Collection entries
┌────────

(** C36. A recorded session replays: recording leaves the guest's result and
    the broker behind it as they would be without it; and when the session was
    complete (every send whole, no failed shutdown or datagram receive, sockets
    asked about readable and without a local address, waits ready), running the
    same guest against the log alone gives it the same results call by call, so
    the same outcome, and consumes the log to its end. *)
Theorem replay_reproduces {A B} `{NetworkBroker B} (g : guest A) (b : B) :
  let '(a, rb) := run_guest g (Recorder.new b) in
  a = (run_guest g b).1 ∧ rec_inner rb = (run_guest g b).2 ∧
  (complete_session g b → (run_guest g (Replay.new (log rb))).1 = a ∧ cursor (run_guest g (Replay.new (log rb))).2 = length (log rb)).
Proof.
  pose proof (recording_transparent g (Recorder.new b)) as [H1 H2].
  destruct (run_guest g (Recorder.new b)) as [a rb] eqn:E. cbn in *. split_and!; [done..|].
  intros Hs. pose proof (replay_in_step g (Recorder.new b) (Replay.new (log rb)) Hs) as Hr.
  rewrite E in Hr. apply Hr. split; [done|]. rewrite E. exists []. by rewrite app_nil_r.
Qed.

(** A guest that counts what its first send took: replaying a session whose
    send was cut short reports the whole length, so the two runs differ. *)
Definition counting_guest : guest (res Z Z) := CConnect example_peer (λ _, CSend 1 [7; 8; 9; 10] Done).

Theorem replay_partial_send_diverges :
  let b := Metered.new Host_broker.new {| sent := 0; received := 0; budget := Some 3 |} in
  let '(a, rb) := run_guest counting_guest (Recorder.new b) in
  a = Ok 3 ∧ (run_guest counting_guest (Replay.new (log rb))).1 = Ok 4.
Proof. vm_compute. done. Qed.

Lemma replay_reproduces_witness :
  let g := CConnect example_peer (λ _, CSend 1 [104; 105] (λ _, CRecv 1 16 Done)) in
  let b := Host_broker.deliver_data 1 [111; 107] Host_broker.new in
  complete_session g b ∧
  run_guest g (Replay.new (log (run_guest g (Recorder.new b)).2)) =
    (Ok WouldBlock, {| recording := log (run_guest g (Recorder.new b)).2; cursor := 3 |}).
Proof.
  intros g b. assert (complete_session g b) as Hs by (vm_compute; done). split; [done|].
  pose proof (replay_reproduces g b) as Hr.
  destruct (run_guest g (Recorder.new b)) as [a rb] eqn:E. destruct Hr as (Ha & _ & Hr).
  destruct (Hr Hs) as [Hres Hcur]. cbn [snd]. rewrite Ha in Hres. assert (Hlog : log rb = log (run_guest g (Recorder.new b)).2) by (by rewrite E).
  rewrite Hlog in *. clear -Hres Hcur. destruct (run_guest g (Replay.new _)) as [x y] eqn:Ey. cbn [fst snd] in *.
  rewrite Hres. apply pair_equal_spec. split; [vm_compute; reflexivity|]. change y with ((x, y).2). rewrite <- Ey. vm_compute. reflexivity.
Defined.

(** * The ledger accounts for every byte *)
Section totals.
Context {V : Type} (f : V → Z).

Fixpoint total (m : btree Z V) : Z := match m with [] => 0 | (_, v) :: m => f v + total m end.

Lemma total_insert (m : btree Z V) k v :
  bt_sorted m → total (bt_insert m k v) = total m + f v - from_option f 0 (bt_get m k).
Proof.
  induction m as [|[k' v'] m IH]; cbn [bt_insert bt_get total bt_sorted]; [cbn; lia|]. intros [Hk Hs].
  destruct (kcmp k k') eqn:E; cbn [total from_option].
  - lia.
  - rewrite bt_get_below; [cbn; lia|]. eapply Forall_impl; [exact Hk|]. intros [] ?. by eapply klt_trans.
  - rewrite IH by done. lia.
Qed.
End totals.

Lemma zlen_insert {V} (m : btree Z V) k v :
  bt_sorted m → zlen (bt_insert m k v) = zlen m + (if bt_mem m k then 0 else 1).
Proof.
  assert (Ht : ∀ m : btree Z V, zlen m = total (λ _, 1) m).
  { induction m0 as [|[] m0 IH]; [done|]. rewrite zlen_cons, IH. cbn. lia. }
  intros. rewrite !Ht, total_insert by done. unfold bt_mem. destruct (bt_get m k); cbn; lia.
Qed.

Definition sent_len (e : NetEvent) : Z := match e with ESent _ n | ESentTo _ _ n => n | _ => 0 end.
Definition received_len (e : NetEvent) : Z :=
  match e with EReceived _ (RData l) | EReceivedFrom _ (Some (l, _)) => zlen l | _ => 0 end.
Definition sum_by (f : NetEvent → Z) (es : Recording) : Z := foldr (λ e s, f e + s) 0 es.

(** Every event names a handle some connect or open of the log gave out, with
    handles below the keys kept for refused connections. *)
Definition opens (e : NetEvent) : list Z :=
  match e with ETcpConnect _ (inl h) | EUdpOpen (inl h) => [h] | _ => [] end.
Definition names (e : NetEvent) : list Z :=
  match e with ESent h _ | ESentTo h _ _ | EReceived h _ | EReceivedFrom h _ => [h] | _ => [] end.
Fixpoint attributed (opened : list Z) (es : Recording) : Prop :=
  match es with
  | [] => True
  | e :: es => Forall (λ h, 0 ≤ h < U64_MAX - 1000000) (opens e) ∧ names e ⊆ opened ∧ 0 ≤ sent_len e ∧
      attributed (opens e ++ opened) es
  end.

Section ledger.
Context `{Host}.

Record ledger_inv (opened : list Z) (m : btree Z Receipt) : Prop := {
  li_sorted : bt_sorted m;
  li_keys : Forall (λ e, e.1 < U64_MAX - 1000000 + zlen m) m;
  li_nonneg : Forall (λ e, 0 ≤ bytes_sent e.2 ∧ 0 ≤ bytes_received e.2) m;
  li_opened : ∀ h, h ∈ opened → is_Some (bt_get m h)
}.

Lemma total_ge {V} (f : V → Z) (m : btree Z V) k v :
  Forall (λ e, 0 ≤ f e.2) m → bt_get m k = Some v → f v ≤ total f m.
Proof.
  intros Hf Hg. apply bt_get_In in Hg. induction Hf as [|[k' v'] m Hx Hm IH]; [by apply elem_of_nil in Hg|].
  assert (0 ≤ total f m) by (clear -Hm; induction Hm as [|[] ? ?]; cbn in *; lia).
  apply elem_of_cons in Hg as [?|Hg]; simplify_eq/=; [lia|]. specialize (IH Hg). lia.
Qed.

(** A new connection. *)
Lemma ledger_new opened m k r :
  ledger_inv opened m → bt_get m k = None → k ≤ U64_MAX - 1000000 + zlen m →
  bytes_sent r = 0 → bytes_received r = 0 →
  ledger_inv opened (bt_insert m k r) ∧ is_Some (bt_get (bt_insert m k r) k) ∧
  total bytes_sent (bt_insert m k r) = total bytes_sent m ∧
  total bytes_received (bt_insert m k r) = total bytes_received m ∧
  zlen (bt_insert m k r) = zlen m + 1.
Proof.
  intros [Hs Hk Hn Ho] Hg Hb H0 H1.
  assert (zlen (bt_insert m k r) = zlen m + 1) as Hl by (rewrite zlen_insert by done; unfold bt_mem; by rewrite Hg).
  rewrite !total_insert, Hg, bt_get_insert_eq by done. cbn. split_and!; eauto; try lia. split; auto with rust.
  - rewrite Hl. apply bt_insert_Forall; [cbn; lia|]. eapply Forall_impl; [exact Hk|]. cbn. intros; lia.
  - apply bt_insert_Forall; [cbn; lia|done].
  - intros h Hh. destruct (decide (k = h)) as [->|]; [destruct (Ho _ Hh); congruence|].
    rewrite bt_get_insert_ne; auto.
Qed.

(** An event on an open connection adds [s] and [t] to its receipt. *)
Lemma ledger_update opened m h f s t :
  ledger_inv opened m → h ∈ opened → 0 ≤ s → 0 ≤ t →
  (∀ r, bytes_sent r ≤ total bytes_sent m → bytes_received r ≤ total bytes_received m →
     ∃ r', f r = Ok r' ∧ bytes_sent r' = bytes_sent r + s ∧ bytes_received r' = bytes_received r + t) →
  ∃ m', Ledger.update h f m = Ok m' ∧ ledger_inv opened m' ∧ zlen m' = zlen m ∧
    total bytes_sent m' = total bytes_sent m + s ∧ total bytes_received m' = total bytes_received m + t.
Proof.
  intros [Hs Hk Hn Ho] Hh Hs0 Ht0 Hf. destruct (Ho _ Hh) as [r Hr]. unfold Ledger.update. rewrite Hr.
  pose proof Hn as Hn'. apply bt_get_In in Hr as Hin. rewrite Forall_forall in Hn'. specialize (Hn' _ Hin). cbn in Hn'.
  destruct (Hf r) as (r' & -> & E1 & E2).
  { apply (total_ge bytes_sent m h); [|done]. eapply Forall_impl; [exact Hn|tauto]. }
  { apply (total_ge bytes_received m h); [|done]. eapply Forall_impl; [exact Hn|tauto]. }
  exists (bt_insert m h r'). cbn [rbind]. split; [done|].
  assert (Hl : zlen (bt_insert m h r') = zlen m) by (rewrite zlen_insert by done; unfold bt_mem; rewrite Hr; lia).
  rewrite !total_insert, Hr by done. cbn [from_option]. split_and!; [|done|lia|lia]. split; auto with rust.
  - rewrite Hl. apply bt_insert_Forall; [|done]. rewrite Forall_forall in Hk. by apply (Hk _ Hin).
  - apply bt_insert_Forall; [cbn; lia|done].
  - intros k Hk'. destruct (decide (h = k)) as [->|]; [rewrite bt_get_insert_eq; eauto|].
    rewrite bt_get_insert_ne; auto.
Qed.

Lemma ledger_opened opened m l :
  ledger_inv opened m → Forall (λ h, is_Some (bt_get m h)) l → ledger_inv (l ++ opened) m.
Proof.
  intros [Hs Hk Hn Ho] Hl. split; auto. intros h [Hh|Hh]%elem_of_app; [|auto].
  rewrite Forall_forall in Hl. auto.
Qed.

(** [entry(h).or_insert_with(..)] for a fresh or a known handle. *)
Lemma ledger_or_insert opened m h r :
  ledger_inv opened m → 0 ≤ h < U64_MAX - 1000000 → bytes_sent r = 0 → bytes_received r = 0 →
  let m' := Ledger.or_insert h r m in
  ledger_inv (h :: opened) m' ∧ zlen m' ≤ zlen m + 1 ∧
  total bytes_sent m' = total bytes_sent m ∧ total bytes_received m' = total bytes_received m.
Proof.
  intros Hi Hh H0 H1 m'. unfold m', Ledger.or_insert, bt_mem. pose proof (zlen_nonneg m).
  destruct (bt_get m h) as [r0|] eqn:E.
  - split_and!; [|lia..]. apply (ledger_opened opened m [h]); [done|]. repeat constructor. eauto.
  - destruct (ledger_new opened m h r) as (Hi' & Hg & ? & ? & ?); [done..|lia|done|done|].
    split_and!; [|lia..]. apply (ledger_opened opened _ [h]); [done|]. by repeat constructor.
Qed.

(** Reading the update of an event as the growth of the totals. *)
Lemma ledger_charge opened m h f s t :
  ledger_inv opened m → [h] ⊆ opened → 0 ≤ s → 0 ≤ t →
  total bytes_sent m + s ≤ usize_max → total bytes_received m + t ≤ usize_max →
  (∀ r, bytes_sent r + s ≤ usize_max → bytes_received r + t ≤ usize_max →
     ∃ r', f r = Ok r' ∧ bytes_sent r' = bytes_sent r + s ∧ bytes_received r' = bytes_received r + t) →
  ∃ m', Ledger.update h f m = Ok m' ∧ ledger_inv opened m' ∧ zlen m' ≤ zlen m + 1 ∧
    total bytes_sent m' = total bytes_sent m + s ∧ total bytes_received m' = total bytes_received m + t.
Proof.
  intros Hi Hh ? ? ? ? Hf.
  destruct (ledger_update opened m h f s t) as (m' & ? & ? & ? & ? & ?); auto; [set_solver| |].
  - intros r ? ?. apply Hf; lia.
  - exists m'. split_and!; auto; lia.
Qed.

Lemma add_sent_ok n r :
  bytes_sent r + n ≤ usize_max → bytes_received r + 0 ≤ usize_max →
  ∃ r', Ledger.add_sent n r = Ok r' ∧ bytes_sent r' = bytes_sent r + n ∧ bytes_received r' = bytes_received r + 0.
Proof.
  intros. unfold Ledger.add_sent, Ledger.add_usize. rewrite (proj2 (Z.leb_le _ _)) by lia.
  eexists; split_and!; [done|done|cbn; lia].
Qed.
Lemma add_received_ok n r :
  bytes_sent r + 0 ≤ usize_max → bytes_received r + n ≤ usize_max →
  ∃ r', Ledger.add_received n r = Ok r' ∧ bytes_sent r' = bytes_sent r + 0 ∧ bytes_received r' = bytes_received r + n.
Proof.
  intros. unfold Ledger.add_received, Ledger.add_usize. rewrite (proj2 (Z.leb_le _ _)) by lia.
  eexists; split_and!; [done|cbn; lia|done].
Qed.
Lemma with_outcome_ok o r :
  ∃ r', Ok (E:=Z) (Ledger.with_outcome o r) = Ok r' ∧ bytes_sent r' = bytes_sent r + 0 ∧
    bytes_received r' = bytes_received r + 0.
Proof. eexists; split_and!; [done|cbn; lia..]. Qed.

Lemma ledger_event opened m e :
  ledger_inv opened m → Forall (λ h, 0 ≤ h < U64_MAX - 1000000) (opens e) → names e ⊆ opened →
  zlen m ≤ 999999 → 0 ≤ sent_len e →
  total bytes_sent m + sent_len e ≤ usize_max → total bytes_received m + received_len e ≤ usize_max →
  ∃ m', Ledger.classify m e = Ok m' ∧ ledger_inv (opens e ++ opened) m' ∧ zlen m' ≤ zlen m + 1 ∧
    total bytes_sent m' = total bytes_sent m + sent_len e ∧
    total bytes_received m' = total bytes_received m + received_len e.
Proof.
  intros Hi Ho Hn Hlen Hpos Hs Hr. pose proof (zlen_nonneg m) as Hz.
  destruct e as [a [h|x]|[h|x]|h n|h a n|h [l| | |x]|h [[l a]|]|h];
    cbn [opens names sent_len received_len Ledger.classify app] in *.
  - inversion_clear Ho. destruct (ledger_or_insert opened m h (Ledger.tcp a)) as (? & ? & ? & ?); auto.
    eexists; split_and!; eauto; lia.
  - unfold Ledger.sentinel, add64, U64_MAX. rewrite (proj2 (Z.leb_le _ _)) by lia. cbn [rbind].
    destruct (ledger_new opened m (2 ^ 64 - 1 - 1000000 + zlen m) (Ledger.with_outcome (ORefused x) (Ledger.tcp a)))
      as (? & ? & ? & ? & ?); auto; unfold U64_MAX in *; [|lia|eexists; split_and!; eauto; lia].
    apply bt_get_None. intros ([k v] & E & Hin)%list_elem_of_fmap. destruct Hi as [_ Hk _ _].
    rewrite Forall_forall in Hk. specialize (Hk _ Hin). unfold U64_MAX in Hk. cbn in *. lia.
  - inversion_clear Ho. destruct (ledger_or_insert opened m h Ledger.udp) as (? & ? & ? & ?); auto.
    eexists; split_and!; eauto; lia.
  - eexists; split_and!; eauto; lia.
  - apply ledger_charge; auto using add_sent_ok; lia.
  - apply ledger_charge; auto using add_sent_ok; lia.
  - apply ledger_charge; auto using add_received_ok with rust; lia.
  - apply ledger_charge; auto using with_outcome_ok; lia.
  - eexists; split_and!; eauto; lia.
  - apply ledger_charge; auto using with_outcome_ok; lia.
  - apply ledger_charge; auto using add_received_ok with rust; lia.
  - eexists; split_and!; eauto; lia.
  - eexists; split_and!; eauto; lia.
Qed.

└────────

> [Your goal]
Scan the records above for the lines holding "Lemma ledger_or_insert opened" and "destruct (bt_get m h) as [r0|] eqn:E.". Transcribe those two and every line between them word for word, and no others.

> [Answer space]
Lemma ledger_or_insert opened m h r :
  ledger_inv opened m → 0 ≤ h < U64_MAX - 1000000 → bytes_sent r = 0 → bytes_received r = 0 →
  let m' := Ledger.or_insert h r m in
  ledger_inv (h :: opened) m' ∧ zlen m' ≤ zlen m + 1 ∧
  total bytes_sent m' = total bytes_sent m ∧ total bytes_received m' = total bytes_received m.
Proof.
  intros Hi Hh H0 H1 m'. unfold m', Ledger.or_insert, bt_mem. pose proof (zlen_nonneg m).
  destruct (bt_get m h) as [r0|] eqn:E.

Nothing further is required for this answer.